Job growth in the U.S. was much stronger than expected for the month of January, according to the latest data from the Labor Department.
Last month, the U.S. added 467,000 jobs which is far higher than the expected 150,000 jobs.
The unemployment rate ticked up to 4%.
Heather Long, of The Washington Post, pointed out that several sectors of the economy saw job gains in January.
Where were all of these January job gains?
It's pretty broad based (minus construction)
Public schools +29,000
Health care +18,000
— Heather Long (@byHeatherLong) February 4, 2022
The strong job growth comes despite surging cases of COVID-19 that shattered last year’s records for the number of new infections recorded daily.
At the height of the Omicron wave last month, the country recorded over 1 million new infections in a single day.
As CNN noted, “Several of President Joe Biden’s top economic officials have warned that the January jobs report, set for release on Friday, is likely to show an ‘unusually low’ level of job gains, or even net losses, tied to high numbers of sick people who called out of work.“
Jared Bernstein told CNN earlier this week, “It turns out that the peak of Omicron cases coincided with when the payroll data was being collected.”
“If you were not at work, if you were on unpaid leave, you’re not counted as being on payroll,” he added.
Following the release of the report, Jason Furman, an economic adviser to former President Barack Obama, argued that it shows that “the economy no longer cares” about the coronavirus.
“January 2022 will be remembered as the month the virus ceased to be boss. It wreaked havoc [and] death at a terrible scale. But the economy no longer cares,” he tweeted Friday morning.

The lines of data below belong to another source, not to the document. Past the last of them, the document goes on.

(* ===== verification/MapTest.v ===== *)
(** * The test of the map (umouse/maptest.c)

    A program that draws a map and sets the walls that are entered; the question it asks is left out. *)

From stdpp Require Import strings pretty.
From S2P Require Import Prelude Bitmap Printing Map.

#[local] Open Scope Z_scope.

Definition MAP_WIDTH : Z := 4.
Definition MAP_HEIGHT : Z := 5.

(** ** The program *)

(** A row of cells with the walls to their west, then the walls to their south. *)
Definition PrintWest (map : MAP) (y : Z) : res text :=
  l ← each (Z.to_nat (Width map)) 0 1 (fun x => wall ← MapGetWall x y WEST map; Ok [if (wall : bool) then "|" else " "; hex x +:+ "," +:+ hex y]);
  wall ← MapGetWall (Width map) y WEST map;
  Ok (l ++ [(if (wall : bool) then "|" else " ") +:+ newline]).

Definition PrintSouth (map : MAP) (y : Z) : res text :=
  l ← each (Z.to_nat (Width map)) 0 1 (fun x => wall ← MapGetWall x y SOUTH map; Ok ["+"; if (wall : bool) then "---" else "   "]);
  Ok (l ++ ["+" +:+ newline]).

(** [for(y = map->Height; y != -1; y--)] *)
Definition PrintMap (map : MAP) : res text :=
  each (S (Z.to_nat (Height map))) (Height map) (-1) (fun y => l ← PrintWest map y; r ← PrintSouth map y; Ok (l ++ r)).

Definition PrintFlags (map : MAP) : res text :=
  v ← BitmapPrint (from (VWalls map) (Walls map)) (MapBitsNeeded (Height map) (Height map));
  h ← BitmapPrint (from (HWalls map) (Walls map)) (MapBitsNeeded (Width map) (Height map));
  Ok (["Vertical Walls:  "] ++ v ++ ["Horizontal Walls:"] ++ h).

Definition PrintWalls (map : MAP) (x y : Z) : res text :=
  n ← MapGetWall x y NORTH map; s ← MapGetWall x y SOUTH map; e ← MapGetWall x y EAST map; w ← MapGetWall x y WEST map;
  Ok [hex x +:+ "," +:+ hex y +:+ " : "; if (n : bool) then "N" else " "; if (s : bool) then "S" else " ";
      if (e : bool) then "E" else " "; if (w : bool) then "W" else " "; newline].

(** The switch on the third number; [dir] keeps its value for another one. *)
Definition read_dir (dir_int : Z) (dir : DIRECTION) : DIRECTION :=
  if dir_int =? 1 then NORTH else if dir_int =? 2 then SOUTH else if dir_int =? 3 then EAST else if dir_int =? 4 then WEST else dir.

(** The endless loop, on the numbers that are entered. *)
Fixpoint Entries (inputs : list (Z * Z * Z)) (dir : DIRECTION) (map : MAP) : res (list text) :=
  match inputs with
  | [] => Ok []
  | (x, y, dir_int) :: inputs =>
      let x := w64 x in let y := w64 y in
      let dir := read_dir dir_int dir in
      map ← MapSetWall x y dir true map;
      p ← PrintMap map;
      f ← PrintFlags map;
      w ← PrintWalls map x y;
      outs ← Entries inputs dir map;
      Ok ((p ++ f ++ w) :: outs)
  end.

(** [dir] is not initialised. *)
Definition main (inputs : list (Z * Z * Z)) (dir : DIRECTION) : res (list text) :=
  '(_, map) ← MapInit (mkMap [] 0 0 0 0) (replicate (Z.to_nat (MapSizeNeeded MAP_WIDTH MAP_HEIGHT)) 0) (MapSizeNeeded MAP_WIDTH MAP_HEIGHT) MAP_WIDTH MAP_HEIGHT;
  p ← PrintMap map;
  f ← PrintFlags map;
  outs ← Entries inputs dir map;
  Ok ((p ++ f) :: outs).

(** ** What it should show *)

(** The picture of a set of walls. *)
Definition picture (W : wall -> bool) : text :=
  texts (S (Z.to_nat MAP_HEIGHT)) MAP_HEIGHT (-1) (fun y =>
    (texts (Z.to_nat MAP_WIDTH) 0 1 (fun x => [if W (VWall x y) then "|" else " "; hex x +:+ "," +:+ hex y]) ++
     [(if W (VWall MAP_WIDTH y) then "|" else " ") +:+ newline]) ++
    texts (Z.to_nat MAP_WIDTH) 0 1 (fun x => ["+"; if W (HWall x y) then "---" else "   "]) ++ ["+" +:+ newline]).

Definition side (W : wall -> bool) (x y : Z) (dir : DIRECTION) (letter : string) : string := if W (wall_of x y dir) then letter else " ".

Definition sides (W : wall -> bool) (x y : Z) : text :=
  [hex x +:+ "," +:+ hex y +:+ " : "; side W x y NORTH "N"; side W x y SOUTH "S"; side W x y EAST "E"; side W x y WEST "W"; newline].

(** The wall between two cells of the map, 4 by 5; all others are always there. *)
Definition between (w : wall) : bool :=
  match w with HWall x y => (x <? 4) && (1 <=? y) && (y <? 5) | VWall x y => (y <? 5) && (1 <=? x) && (x <? 4) end.

Fixpoint shows (inputs : list (Z * Z * Z)) (dir : DIRECTION) (W : wall -> bool) (outs : list text) : Prop :=
  match inputs with
  | [] => outs = []
  | (x, y, dir_int) :: inputs =>
      let x := w64 x in let y := w64 y in
      let dir := read_dir dir_int dir in
      let W' w := W w || bool_decide (w = wall_of x y dir) in
      exists flags outs', outs = (picture W' ++ flags ++ sides W' x y) :: outs' /\ shows inputs dir W' outs'
  end.

(** ** Proofs *)

(** The map has the default size and the walls [W]. *)
Record drawn (map : MAP) (W : wall -> bool) : Prop := {
  dr_ok : map_ok map;
  dr_width : Width map = MAP_WIDTH;
  dr_height : Height map = MAP_HEIGHT;
  dr_hwalls : HWalls map = 1;
  dr_walls : forall w, nonneg w -> has_wall map w = W w
}.

Lemma wall_seen map W x y dir : drawn map W -> 0 <= x -> 0 <= y -> MapGetWall x y dir map = Ok (W (wall_of x y dir)).
Proof. intros [] Hx Hy. rewrite MapGetWall_ok by done. f_equal. by apply dr_walls0, wall_of_nonneg. Qed.

Lemma PrintWest_ok map W y : drawn map W -> 0 <= y ->
  PrintWest map y = Ok (texts (Z.to_nat MAP_WIDTH) 0 1 (fun x => [if W (VWall x y) then "|" else " "; hex x +:+ "," +:+ hex y]) ++
    [(if W (VWall MAP_WIDTH y) then "|" else " ") +:+ newline]).
Proof.
  intros Hd Hy. unfold PrintWest. rewrite (dr_width _ _ Hd).
  erewrite each_texts; [|done|intros x Hx; by rewrite (wall_seen map W) by done]. cbn [mbind res_bind].
  by rewrite (wall_seen map W) by done.
Qed.

Lemma PrintSouth_ok map W y : drawn map W -> 0 <= y ->
  PrintSouth map y = Ok (texts (Z.to_nat MAP_WIDTH) 0 1 (fun x => ["+"; if W (HWall x y) then "---" else "   "]) ++ ["+" +:+ newline]).
Proof.
  intros Hd Hy. unfold PrintSouth. rewrite (dr_width _ _ Hd).
  by erewrite each_texts; [|done|intros x Hx; by rewrite (wall_seen map W) by done].
Qed.

Lemma PrintMap_ok map W : drawn map W -> PrintMap map = Ok (picture W).
Proof.
  intros Hd. unfold PrintMap, picture. rewrite (dr_height _ _ Hd). apply each_texts; [done|]. intros y Hy.
  by rewrite (PrintWest_ok map W), (PrintSouth_ok map W) by done.
Qed.

Lemma PrintWalls_ok map W x y : drawn map W -> 0 <= x -> 0 <= y -> PrintWalls map x y = Ok (sides W x y).
Proof. intros Hd Hx Hy. unfold PrintWalls. by rewrite !(wall_seen map W) by done. Qed.

Lemma PrintFlags_ok map W : drawn map W -> exists flags, PrintFlags map = Ok flags.
Proof.
  intros [Hok Ew Eh Ehw _]. unfold PrintFlags. rewrite Ew, Eh, Ehw. rewrite (ok_vwalls map Hok).
  pose proof (ok_fits map Hok) as Hf. rewrite Ew, Eh, Ehw in Hf. unfold MAP_WIDTH, MAP_HEIGHT in *.
  change (MapBitsNeeded 5 5) with 20. change (MapBitsNeeded 4 5) with 16.
  assert (2 <= zlen (Walls map)) by lia.
  assert (zlen (from 0 (Walls map)) = zlen (Walls map) /\ zlen (from 1 (Walls map)) = zlen (Walls map) - 1) as [E1 E2].
  { unfold from, zlen in *. rewrite !length_drop. lia. }
  rewrite !BitmapPrint_ok by lia. by eexists.
Qed.

Lemma set_wall map W x y dir : drawn map W -> (forall w, between w = false -> W w = true) -> 0 <= x -> 0 <= y ->
  exists map', MapSetWall x y dir true map = Ok map' /\ drawn map' (fun w => W w || bool_decide (w = wall_of x y dir)).
Proof.
  intros [Hok Ew Eh Ehw HW] Hb Hx Hy. destruct (MapSetWall_ok map x y dir true Hok Hx Hy) as (map' & Hrun & Hok' & Ew' & Eh' & Hw').
  exists map'. split; [done|]. constructor; [done|congruence|congruence| |].
  - rewrite <- Ehw. unfold MapSetWall in Hrun. by destruct dir; apply res_bind_ok in Hrun as (part & _ & [= <-]).
  - intros w Hn. rewrite Hw' by done. rewrite HW by done. destruct (decide (w = wall_of x y dir /\ inner map w)) as [[-> _]|Hno].
    + rewrite bool_decide_true by done. by rewrite orb_true_r.
    + destruct (W w) eqn:E; [done|]. rewrite bool_decide_false; [done|]. intros ->. apply Hno. split; [done|].
      unfold between in Hb. specialize (Hb (wall_of x y dir)). unfold inner. rewrite Ew, Eh.
      destruct (wall_of x y dir) as [a b|a b]; unfold MAP_WIDTH, MAP_HEIGHT;
        (destruct (Z.ltb_spec a 4), (Z.leb_spec 1 b), (Z.ltb_spec b 5), (Z.leb_spec 1 a); simpl in Hb; first [lia | rewrite Hb in E by done; done]).
Qed.

Lemma Entries_ok inputs dir map W : drawn map W -> (forall w, between w = false -> W w = true) ->
  exists outs, Entries inputs dir map = Ok outs /\ shows inputs dir W outs.
Proof.
  revert dir map W. induction inputs as [|[[x y] d] inputs IH]; intros dir map W Hd Hb; [by exists []|].
  cbn [Entries shows]. cbv zeta. pose proof (w64_u64 x) as [Hx _]. pose proof (w64_u64 y) as [Hy _].
  destruct (set_wall map W (w64 x) (w64 y) (read_dir d dir) Hd Hb Hx Hy) as (map' & -> & Hd'). cbn [mbind res_bind].
  rewrite (PrintMap_ok map' _ Hd'). cbn [mbind res_bind]. destruct (PrintFlags_ok map' _ Hd') as [flags ->]. cbn [mbind res_bind].
  rewrite (PrintWalls_ok map' _ (w64 x) (w64 y) Hd' Hx Hy). cbn [mbind res_bind].
  destruct (IH (read_dir d dir) map' _ Hd') as (outs & -> & Houts).
  { intros w Hw. by rewrite (Hb w Hw). }
  cbn [mbind res_bind]. eexists. split; [reflexivity|]. by exists flags, outs.
Qed.

(** The program draws the walls around the map and those that were entered, and no others,
    whatever numbers are entered; nothing is read or written outside of the map. *)
Theorem map_test_shows inputs dir :
  exists flags outs, main inputs dir = Ok ((picture (fun w => negb (between w)) ++ flags) :: outs) /\
    shows inputs dir (fun w => negb (between w)) outs.
Proof.
  unfold main. set (map0 := mkMap _ _ _ _ _). set (buff := replicate _ _).
  change (MapSizeNeeded MAP_WIDTH MAP_HEIGHT) with (zlen buff) at 1.
  assert (words_ok buff) as Hwords by (by repeat constructor).
  destruct (MapInit_ok map0 buff MAP_WIDTH MAP_HEIGHT) as (map & Hrun & Hok & Ew & Eh & Hw); try done.
  assert (drawn map (fun w => negb (between w))) as Hd.
  { constructor; try done.
    - unfold MapInit in Hrun. vm_compute in Hrun. by injection Hrun as <-.
    - intros w Hn. rewrite Hw by done. f_equal. unfold between. destruct w as [x y|x y]; simpl in *; rewrite Ew, Eh; unfold MAP_WIDTH, MAP_HEIGHT;
        case_bool_decide; zcases; simpl; lia || done. }
  rewrite Hrun. cbn [mbind res_bind]. rewrite (PrintMap_ok map _ Hd). cbn [mbind res_bind].
  destruct (PrintFlags_ok map _ Hd) as [flags ->]. cbn [mbind res_bind].
  destruct (Entries_ok inputs dir map _ Hd) as (outs & -> & Houts); [by intros w ->|]. cbn [mbind res_bind]. by exists flags, outs.
Qed.

(** PrintFlags takes the height for both sizes of the vertical walls: it shows 20 bits for the 15
    walls there are. *)
Example flags_shown : MapBitsNeeded MAP_HEIGHT MAP_HEIGHT = 20 /\ MapBitsNeeded MAP_HEIGHT MAP_WIDTH = 15.
Proof. done. Qed.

January 2022 will be remembered as the month the virus ceased to be boss. It wreaked havoc & death at a terrible scale. But the economy no longer cares. People returned to the workforce. The economy added jobs. Wages rose. You would barely know it happened from the economic data.
— Jason Furman (@jasonfurman) February 4, 2022
Furman added, “People returned to the workforce. The economy added jobs. Wages rose. You would barely know it happened from the economic data.”